• Directions for this task:
Copy out each line of the data that contains "SplitSize".

• Available data:
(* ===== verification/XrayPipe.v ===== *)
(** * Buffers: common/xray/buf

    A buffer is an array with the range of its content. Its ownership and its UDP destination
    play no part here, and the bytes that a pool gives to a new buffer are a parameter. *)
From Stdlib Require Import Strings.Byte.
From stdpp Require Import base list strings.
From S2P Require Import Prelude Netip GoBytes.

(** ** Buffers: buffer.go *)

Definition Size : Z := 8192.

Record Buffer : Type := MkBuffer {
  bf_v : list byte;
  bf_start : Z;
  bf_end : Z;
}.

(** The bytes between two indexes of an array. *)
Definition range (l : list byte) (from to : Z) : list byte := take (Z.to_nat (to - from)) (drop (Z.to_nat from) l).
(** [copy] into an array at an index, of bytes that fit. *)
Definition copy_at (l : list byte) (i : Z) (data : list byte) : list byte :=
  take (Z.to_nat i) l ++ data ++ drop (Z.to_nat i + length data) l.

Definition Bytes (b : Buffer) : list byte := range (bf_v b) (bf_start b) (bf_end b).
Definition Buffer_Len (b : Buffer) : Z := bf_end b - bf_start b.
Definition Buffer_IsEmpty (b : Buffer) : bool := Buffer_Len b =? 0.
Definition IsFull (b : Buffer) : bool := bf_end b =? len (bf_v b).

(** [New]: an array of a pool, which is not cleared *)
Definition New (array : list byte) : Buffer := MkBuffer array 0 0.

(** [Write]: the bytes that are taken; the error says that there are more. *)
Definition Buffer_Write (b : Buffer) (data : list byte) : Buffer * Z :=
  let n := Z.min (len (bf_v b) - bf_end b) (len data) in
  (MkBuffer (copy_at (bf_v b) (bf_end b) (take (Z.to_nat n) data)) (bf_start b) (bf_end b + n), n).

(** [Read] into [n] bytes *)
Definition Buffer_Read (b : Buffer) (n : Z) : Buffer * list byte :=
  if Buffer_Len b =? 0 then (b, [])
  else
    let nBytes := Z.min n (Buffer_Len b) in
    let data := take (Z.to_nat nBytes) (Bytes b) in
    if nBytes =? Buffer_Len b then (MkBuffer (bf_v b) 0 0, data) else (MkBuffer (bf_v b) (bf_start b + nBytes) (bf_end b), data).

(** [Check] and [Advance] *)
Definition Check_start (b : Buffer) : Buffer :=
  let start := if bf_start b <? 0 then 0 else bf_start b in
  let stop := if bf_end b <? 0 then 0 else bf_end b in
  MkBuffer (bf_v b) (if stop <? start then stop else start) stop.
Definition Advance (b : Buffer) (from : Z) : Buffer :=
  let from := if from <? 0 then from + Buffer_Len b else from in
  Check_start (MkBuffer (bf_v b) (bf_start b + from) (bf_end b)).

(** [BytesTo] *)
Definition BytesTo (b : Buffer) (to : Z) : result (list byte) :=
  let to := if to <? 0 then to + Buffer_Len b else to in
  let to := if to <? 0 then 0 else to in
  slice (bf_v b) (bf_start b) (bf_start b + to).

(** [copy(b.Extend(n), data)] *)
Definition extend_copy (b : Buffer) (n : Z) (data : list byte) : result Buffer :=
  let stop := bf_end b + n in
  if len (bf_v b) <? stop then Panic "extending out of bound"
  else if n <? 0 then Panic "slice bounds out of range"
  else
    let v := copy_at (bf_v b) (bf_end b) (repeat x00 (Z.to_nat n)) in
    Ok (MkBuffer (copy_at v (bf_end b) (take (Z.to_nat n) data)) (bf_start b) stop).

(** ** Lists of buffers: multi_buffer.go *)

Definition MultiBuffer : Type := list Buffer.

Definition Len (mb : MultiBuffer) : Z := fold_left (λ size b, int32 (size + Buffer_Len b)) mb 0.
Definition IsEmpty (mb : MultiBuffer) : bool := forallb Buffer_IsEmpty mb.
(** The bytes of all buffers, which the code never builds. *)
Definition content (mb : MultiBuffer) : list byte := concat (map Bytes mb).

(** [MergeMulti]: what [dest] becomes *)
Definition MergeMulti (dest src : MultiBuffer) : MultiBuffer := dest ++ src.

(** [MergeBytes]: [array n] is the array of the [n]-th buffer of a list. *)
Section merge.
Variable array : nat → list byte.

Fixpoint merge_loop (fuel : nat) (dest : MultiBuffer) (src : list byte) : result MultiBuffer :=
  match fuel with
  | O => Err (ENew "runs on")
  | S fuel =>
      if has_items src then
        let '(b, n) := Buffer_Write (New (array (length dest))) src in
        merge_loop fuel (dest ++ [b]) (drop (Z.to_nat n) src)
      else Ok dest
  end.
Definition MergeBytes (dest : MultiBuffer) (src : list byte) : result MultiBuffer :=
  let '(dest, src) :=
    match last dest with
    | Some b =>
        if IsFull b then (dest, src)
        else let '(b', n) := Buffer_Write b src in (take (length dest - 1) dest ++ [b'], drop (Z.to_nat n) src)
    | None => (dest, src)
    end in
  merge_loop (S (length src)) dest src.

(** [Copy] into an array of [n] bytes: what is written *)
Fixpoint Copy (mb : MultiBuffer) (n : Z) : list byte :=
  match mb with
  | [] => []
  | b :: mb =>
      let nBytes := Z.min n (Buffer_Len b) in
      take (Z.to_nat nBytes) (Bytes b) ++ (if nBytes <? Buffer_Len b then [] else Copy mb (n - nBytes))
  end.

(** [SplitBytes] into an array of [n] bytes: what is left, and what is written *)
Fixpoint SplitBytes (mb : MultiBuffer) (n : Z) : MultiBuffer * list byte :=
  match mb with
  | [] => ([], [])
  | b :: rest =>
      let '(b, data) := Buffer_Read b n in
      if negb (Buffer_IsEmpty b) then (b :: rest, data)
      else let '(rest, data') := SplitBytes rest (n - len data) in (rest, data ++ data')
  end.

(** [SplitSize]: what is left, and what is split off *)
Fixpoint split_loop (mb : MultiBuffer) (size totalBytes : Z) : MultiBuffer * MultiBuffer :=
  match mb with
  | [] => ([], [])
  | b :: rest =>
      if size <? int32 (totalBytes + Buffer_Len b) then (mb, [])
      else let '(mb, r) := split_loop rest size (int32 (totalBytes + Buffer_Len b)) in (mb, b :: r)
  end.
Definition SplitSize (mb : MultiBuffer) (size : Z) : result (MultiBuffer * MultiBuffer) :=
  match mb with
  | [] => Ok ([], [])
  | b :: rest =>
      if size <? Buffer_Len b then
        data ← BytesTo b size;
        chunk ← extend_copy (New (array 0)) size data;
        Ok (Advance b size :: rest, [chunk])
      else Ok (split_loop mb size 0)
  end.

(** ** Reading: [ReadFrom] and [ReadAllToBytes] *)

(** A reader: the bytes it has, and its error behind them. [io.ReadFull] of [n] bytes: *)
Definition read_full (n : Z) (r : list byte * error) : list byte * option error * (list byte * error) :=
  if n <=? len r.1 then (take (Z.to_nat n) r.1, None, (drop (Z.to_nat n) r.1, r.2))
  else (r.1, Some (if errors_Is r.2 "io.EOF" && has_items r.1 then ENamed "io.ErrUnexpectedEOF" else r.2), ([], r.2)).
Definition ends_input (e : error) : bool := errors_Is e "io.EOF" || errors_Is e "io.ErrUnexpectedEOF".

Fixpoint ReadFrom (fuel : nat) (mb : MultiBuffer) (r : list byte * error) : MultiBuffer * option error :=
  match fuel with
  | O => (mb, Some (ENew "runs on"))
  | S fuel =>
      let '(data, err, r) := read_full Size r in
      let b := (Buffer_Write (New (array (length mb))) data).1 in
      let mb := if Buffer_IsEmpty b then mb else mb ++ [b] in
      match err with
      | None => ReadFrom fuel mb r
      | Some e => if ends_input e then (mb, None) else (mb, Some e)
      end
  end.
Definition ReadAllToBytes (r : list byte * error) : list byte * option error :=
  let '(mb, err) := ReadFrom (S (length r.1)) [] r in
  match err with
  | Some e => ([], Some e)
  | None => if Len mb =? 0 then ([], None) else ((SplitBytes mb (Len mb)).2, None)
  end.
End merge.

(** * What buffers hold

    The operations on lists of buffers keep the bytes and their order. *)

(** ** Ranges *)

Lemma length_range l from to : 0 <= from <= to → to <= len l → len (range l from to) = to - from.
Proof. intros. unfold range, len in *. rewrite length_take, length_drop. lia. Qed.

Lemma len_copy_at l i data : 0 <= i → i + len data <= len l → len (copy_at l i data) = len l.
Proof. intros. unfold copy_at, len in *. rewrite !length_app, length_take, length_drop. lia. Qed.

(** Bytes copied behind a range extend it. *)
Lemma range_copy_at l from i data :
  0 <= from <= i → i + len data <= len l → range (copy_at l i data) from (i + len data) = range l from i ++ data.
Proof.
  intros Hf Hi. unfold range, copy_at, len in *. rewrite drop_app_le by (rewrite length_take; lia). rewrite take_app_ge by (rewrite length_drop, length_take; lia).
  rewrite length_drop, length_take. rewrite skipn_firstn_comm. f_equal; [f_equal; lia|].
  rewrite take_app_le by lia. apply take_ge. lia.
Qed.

• Completed exercise:
(** [SplitSize]: what is left, and what is split off *)
Definition SplitSize (mb : MultiBuffer) (size : Z) : result (MultiBuffer * MultiBuffer) :=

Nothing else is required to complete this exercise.